Rapid economic growth has also contributed to weakening central government control over the regions. Guangdong, for example, is the fastest-growing provincial economy in China. The wealth generated by this growth has bred a new regional elite anxious to escape the fetters of central government policy control. While the Party has attempted to control this new elite, the trend toward greater regional autonomy has continued, fuelled by economic developments. Guangdong province is perhaps the best example of this phenomenon. It is now largely self-financing, receiving little cash from central government and, in return, paying little in taxes.
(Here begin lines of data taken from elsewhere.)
(* ===== verification/FlightReport.v ===== *)
(** * Reporting what is missing

    Models [add_discontinuity_events] and [push_discontinuity] of
    [qtrace-provider/src/flight/recovery.rs]: the events that stand for the
    completeness ranges and the physical proofs of a recovery. *)

From stdpp Require Import prelude list sorting strings pretty gmap.
From Stdlib Require Import ZArith Lia Strings.Byte.
From S2P Require Import Prelude Prog Control Model Source FlightWire FlightContext FlightScan FlightLoss FlightSort FlightMerge.
Local Open Scope string_scope.
Local Open Scope list_scope.
Local Open Scope Z_scope.

(** ** Discontinuity events *)

Definition discontinuity_cause (cause : CompletenessCause) : DiscontinuityCause :=
  match cause with
  | Lost => Loss
  | Overwritten => Overwrite
  | Checksum => Damage
  | Truncation => DiscTruncation
  | _ => DiscUnknown
  end.

Definition proof_evidence (p : SequenceProof) : option CompletenessRange :=
  captured_sequence_with_cause (sr_first (sp_range p)) (sr_last (sp_range p)) (sp_provenance p)
    (sp_cause p).

(** The evidence a physical proof already stands for. *)
Definition proved (coverage : list CompletenessRange) (evidence : CompletenessRange) : bool :=
  match cr_bounds evidence with
  | InclusiveSequence _ _ => bool_decide (evidence ∈ coverage)
  | HalfOpen _ _ => false
  end.

Definition proof_offset (artifact_bytes : Z) (coordinate : ProofCoordinate) : Z :=
  match coordinate with AtSource offset => offset | AtEof => artifact_bytes end.

Section discontinuity.
Context {W : Type} `{WorkGuard W} `{Allocator W}.
Abbreviation R := (Prog W ProviderError RecoveryContext).

Definition push_discontinuity (events : Vec EventRecord) (evidence : CompletenessRange)
    (source_offset : Z) (artifact : ArtifactDigest) : R (Vec EventRecord) :=
  let! x := get in
  let key := mkEventKey artifact MERGED_TIMELINE_ID (fx_next_ordinal x) source_offset None None in
  let! next := lift_option (checked_add u64_max (fx_next_ordinal x) 1)
    (allocation_error "discontinuity ordinal overflow") in
  modify (set_next_ordinal next) ;!
  guarded_push T_EventRecord events
    (event_record_new key (cr_provenance evidence)
       (PDiscontinuity (mkDiscontinuity (discontinuity_cause (cr_cause evidence)) evidence))).

Definition evidence_of (proof : SequenceProof) : R CompletenessRange :=
  lift_option (proof_evidence proof) (allocation_error "invalid discontinuity proof range").

(** The proofs as completeness ranges, in canonical form. *)
Definition proof_ranges (proofs : list SequenceProof) : R (Vec CompletenessRange) :=
  let! ranges := fallible_vec T_CompletenessRange (zlen proofs) in
  let! ranges := fold_each (imap pair proofs) ranges (fun ranges '(index, proof) =>
    guard_checkpoint (Z.of_nat index) ;!
    let! evidence := evidence_of proof in
    ret (mkVec (v_items ranges ++ [evidence]) (v_capacity ranges))) in
  normalize_completeness ranges.

(** How many events the evidence and the proofs will need. *)
Definition count_turn (coverage : list CompletenessRange) (additional : Z)
    (indexed : nat * CompletenessRange) : R Z :=
  let '(index, evidence) := indexed in
  guard_checkpoint (Z.of_nat index) ;!
  if negb (bool_decide (cr_cause evidence = Retained)) && negb (proved coverage evidence)
  then lift_option (checked_add usize_max additional 1)
         (allocation_error "discontinuity event count overflow")
  else ret additional.

Definition evidence_turn (coverage : list CompletenessRange) (artifact : ArtifactDigest)
    (events : Vec EventRecord) (indexed : nat * CompletenessRange) : R (Vec EventRecord) :=
  let '(index, evidence) := indexed in
  guard_checkpoint (Z.of_nat index) ;!
  if bool_decide (cr_cause evidence = Retained) then ret events
  else if proved coverage evidence then ret events
  else
    match cr_bounds evidence with
    | HalfOpen start _ => push_discontinuity events evidence start artifact
    | InclusiveSequence _ _ =>
        throw (allocation_error "sequence discontinuity lacks a physical proof coordinate")
    end.

Definition discontinuity_proof_turn (artifact : ArtifactDigest) (artifact_bytes : Z)
    (events : Vec EventRecord) (indexed : nat * SequenceProof) : R (Vec EventRecord) :=
  let '(index, proof) := indexed in
  guard_checkpoint (Z.of_nat index) ;!
  let! evidence := evidence_of proof in
  push_discontinuity events evidence (proof_offset artifact_bytes (sp_coordinate proof)) artifact.

Definition add_discontinuity_events (events : Vec EventRecord) (completeness : list CompletenessRange)
    (proofs : list SequenceProof) (artifact : ArtifactDigest) (artifact_bytes : Z) :
    R (Vec EventRecord) :=
  let! evidence_capacity := lift_option (checked_add usize_max (zlen completeness) (zlen proofs))
    (allocation_error "discontinuity evidence count overflow") in
  consume (mkWorkDelta 0 0 evidence_capacity evidence_capacity 0 0) ;!
  let! ranges := proof_ranges proofs in
  fallible_hash_map ProofCoverage T_range_entry (zlen (v_items ranges)) ;!
  let coverage := v_items ranges in
  fold_each (imap pair coverage) tt (fun _ '(index, _) => guard_checkpoint (Z.of_nat index)) ;!
  let! additional := fold_each (imap pair completeness) (zlen proofs) (count_turn coverage) in
  let! event_capacity := lift_option (checked_add usize_max (zlen (v_items events)) additional)
    (allocation_error "discontinuity event count overflow") in
  let! events := flight_reserve_vec T_EventRecord events event_capacity
    "Flight discontinuity event allocation failed" in
  let! events := fold_each (imap pair completeness) events (evidence_turn coverage artifact) in
  fold_each (imap pair proofs) events (discontinuity_proof_turn artifact artifact_bytes).

End discontinuity.

(** ** What the events say *)

(** The event for one piece of evidence. *)
Definition gap_event (artifact : ArtifactDigest) (ordinal : Z) (gap : CompletenessRange * Z) : EventRecord :=
  event_record_new (mkEventKey artifact MERGED_TIMELINE_ID ordinal (snd gap) None None)
    (cr_provenance (fst gap))
    (PDiscontinuity (mkDiscontinuity (discontinuity_cause (cr_cause (fst gap))) (fst gap))).

(** Events numbered from [ordinal] on. *)
Definition gap_events (artifact : ArtifactDigest) (ordinal : Z) (gaps : list (CompletenessRange * Z)) :
    list EventRecord :=
  imap (fun i gap => gap_event artifact (ordinal + Z.of_nat i) gap) gaps.

(** The evidence that gets an event of its own, with its source offset. *)
Definition unproved_gap (coverage : list CompletenessRange) (r : CompletenessRange) :
    option (CompletenessRange * Z) :=
  if bool_decide (cr_cause r = Retained) || proved coverage r then None
  else Some (r, range_first r).

Definition proof_gap (artifact_bytes : Z) (p : SequenceProof) : option (CompletenessRange * Z) :=
  e ← proof_evidence p; Some (e, proof_offset artifact_bytes (sp_coordinate p)).

(** Sequence evidence that no proof stands for makes the report impossible. *)
Definition reportable (coverage : list CompletenessRange) (r : CompletenessRange) : Prop :=
  cr_cause r = Retained \/ proved coverage r = true
  \/ match cr_bounds r with HalfOpen _ _ => True | InclusiveSequence _ _ => False end.

Section report.
Context {W : Type} `{WorkGuard W} `{Allocator W} (artifact : ArtifactDigest).
Implicit Types x : RecoveryContext.

(** The events so far are the first ones followed by those of [gaps]. *)
Definition reported (events : list EventRecord) (x0 : RecoveryContext)
    (gaps : list (CompletenessRange * Z)) (out : Vec EventRecord) (x : RecoveryContext) : Prop :=
  v_items out = events ++ gap_events artifact (fx_next_ordinal x0) gaps
  /\ x = set_next_ordinal (fx_next_ordinal x0 + zlen gaps) x0.

Lemma wp_push_discontinuity events x0 gaps out x evidence offset :
  reported events x0 gaps out x ->
  wp (W := W) (push_discontinuity out evidence offset artifact)
    (fun out' x' => reported events x0 (gaps ++ [(evidence, offset)]) out' x')
    (fun e _ => resource_error e) x.
Proof.
  intros [Ho ->]. apply wp_bind, wp_get. cbn [fx_next_ordinal set_next_ordinal].
  apply wp_bind, wp_option. destruct (checked_add _ _ _) as [next|] eqn:En; [|unfold resource_error; cbn; set_solver].
  apply checked_add_Some in En as [-> _]. apply wp_bind, wp_modify, wp_guarded_push.
  - intros cap. split.
    + cbn [v_items]. rewrite Ho, <- app_assoc. f_equal. unfold gap_events. rewrite imap_app. f_equal.
      cbn. unfold gap_event. cbn. do 3 f_equal. unfold zlen. lia.
    + unfold set_next_ordinal. cbn. f_equal. rewrite zlen_app. unfold zlen. cbn. lia.
  - auto with qtrace.
Qed.

Lemma wp_evidence_turn coverage events x0 gaps out x i r :
  reported events x0 gaps out x ->
  wp (W := W) (evidence_turn coverage artifact out (i, r))
    (fun out' x' => reportable coverage r
       /\ reported events x0 (gaps ++ option_list (unproved_gap coverage r)) out' x')
    (fun e _ => resource_error e) x.
Proof.
  intros Hrep. unfold evidence_turn, unproved_gap, reportable.
  apply wp_bind, wp_checkpoint; [|auto with qtrace].
  destruct (bool_decide (cr_cause r = Retained)) eqn:Er; cbn [orb option_list].
  { apply bool_decide_eq_true in Er. apply wp_ret. rewrite app_nil_r. auto. }
  destruct (proved coverage r) eqn:Ep; cbn [option_list].
  { apply wp_ret. rewrite app_nil_r. auto. }
  destruct (cr_bounds r) as [a b|a b] eqn:Eb.
  - apply wp_throw. unfold resource_error. cbn. set_solver.
  - eapply wp_mono; [by apply wp_push_discontinuity| |done]. intros out' x' Hr. split; [auto|].
    unfold range_first. by rewrite Eb.
Qed.

Lemma wp_proof_turn artifact_bytes events x0 gaps out x i p :
  reported events x0 gaps out x -> is_Some (proof_evidence p) ->
  wp (W := W) (discontinuity_proof_turn artifact artifact_bytes out (i, p))
    (fun out' x' => reported events x0 (gaps ++ option_list (proof_gap artifact_bytes p)) out' x')
    (fun e _ => resource_error e) x.
Proof.
  intros Hrep [e He]. unfold discontinuity_proof_turn, proof_gap, evidence_of.
  apply wp_bind, wp_checkpoint; [|auto with qtrace]. apply wp_bind, wp_option. rewrite He. cbn.
  by apply wp_push_discontinuity.
Qed.

Lemma omap_snoc {A B} (f : A -> option B) l y : omap f (l ++ [y]) = omap f l ++ option_list (f y).
Proof. rewrite omap_app. cbn. by destruct (f y). Qed.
Rapid economic reform has brought many dangerous side effects including rampant inflation, corruption and growing economic differentials. It has also failed to bring the government solvency. The reform has also generated a process of class formation, which threatens the largely unchanged political system. A new working class is being formed whose interests are far less closely aligned with management, state and Party than in the past. Pressure is now building for increased political reform. Achieving democratic politics, however, will be a task requiring fundamental restructuring of the state and an end of the Party’s monopoly on political and judicial power.

The CCP shows no sign of giving up this monopoly. It is inevitable that the values of the rich and industrialised countries of the West will gather influence in China. Controls on this influence are inevitably going to create resentments among the educated young, the skilled people who are going to make up the very personnel who implement modernization. The government wants them on side, not resenting everything it does. Indoctrination of the youth has worked in the past, but the fact that the student movement and the Tiananmen massacre occurred proves that it has not been entirely successful since the mid-1980s.
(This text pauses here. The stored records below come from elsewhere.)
Lemma settles_select first second c st s :
  (forall k, first = Some k -> inside k) -> (forall k, second = Some k -> inside k) ->
  settles (select_emergency first second c st)
    (fun r => let '(selected, c', st') := r in
       selected = chosen first second
       /\ incidents (v_items c) (v_items c') st st' /\ es_has_coverage st' = es_has_coverage st) s.
Proof.
  intros H1 H2. unfold select_emergency, chosen.
  destruct first as [lower|], second as [upper|];
    try (apply settles_ret; split; [done|]; split; [apply incidents_refl|done]).
  destruct (H1 lower eq_refl) as [Hl1 Hl2], (H2 upper eq_refl) as [Hu1 Hu2]. clear H1 H2.
  destruct (_ =? _).
  - eapply settles_bind.
    { apply (settles_cell_range c _ Damaged Incomplete st (set_incomplete (set_damage st))); [done..|].
      unfold clean. by cbn. }
    intros c1 Hc1. eapply settles_bind.
    { apply (settles_cell_range c1 _ Damaged Incomplete (set_incomplete (set_damage st))
        (set_incomplete (set_damage st))); [done..|]. unfold clean. by cbn. }
    intros c2 Hc2. apply settles_ret. split; [done|]. split; [|done]. exact (incidents_trans _ _ _ _ _ _ Hc1 Hc2).
  - set (pair := if _ <=? _ then _ else _).
    assert (inside (fst pair)) as [Hp1 Hp2] by (subst pair; case_match; done).
    destruct pair as [older newer]. cbn [fst] in *. destruct (successive _ _).
    + apply settles_ret. split; [done|]. split; [apply incidents_refl|done].
    + eapply settles_bind; [apply (settles_cell_range c _ ProvUnknown Stale st st); [done..|by intros]|].
      intros c1 Hc1. by apply settles_ret.
Qed.

Lemma cell_at_inside offset k :
  0 <= offset -> offset + FLIGHT_EMERGENCY_RECORD_BYTES <= zlen content ->
  cell_at content superblock offset = Some k -> inside k.
Proof.
  intros Ho Hle. unfold cell_at. destruct (parse_emergency_cell _ _); [|done]. case_match; [done|].
  by intros [= <-].
Qed.

End held_rules.

(** ** The scan *)

Section scan_rules.
Context (source : ReadAtSource) (content : bytes) {LS : LawfulSource source content}.
Context {W : Type} `{WorkGuard W} `{Allocator W}.
Context (superblock : Superblock) (artifact : ArtifactDigest) (regular : gset Z).
Implicit Types x : RecoveryContext.

(** Thread ids: each once, and the set the code keeps beside the list. *)
Definition tids_ok (tids : list Z) (known : gset Z) : Prop :=
  NoDup tids /\ forall t, t ∈ known <-> t ∈ tids.

(** What recovering [added] has done to the scan's state. *)
Record scan_ok (st0 : SlotState) (x0 : RecoveryContext) (added : list EmergencyCandidate)
    (st : SlotState) (x : RecoveryContext) : Prop := mkScanOk {
  so_events : v_items (sl_events st) = v_items (sl_events st0)
    ++ imap (fun i c => emergency_record artifact (fx_next_ordinal x0 + Z.of_nat i) c) added;
  so_ordinal : fx_next_ordinal x = fx_next_ordinal x0 + zlen added;
  so_tids : tids_ok (v_items (sl_tids st)) (sl_known_tids st);
  so_old_tids : v_items (sl_tids st0) `prefix_of` v_items (sl_tids st);
  so_new_tids : forall t, t ∈ v_items (sl_tids st)
    <-> t ∈ v_items (sl_tids st0) \/ t ∈ map (fun c => em_tid (ec_cell c)) added;
  so_coverage : es_has_coverage (sl_status st)
    = es_has_coverage (sl_status st0) || existsb (fun c => em_kind (ec_cell c) =? 15) added;
  so_incidents : incidents (v_items (sl_completeness st0)) (v_items (sl_completeness st))
    (sl_status st0) (sl_status st)
}.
Today, power is still in the hands of the government, but we can anticipate China will be transformed within the next few decades. The basis for this judgement is that Chinese society itself is swiftly changing, no matter what the government does. No political authority can halt this process. According to U.S. Defence Secretary Donald Rumsfeld, “Ultimately, China will need to embrace some form of open, representative government if it is to fully achieve the benefits to which its people aspire.” It remains to be seen whether Beijing would adopt that approach.


1. The Australian Financial Review, October 31, 2003.

2. Frontline, Chennai (India), April 11, 2003.

3. Far Eastern Economic Review, March 26, 1998.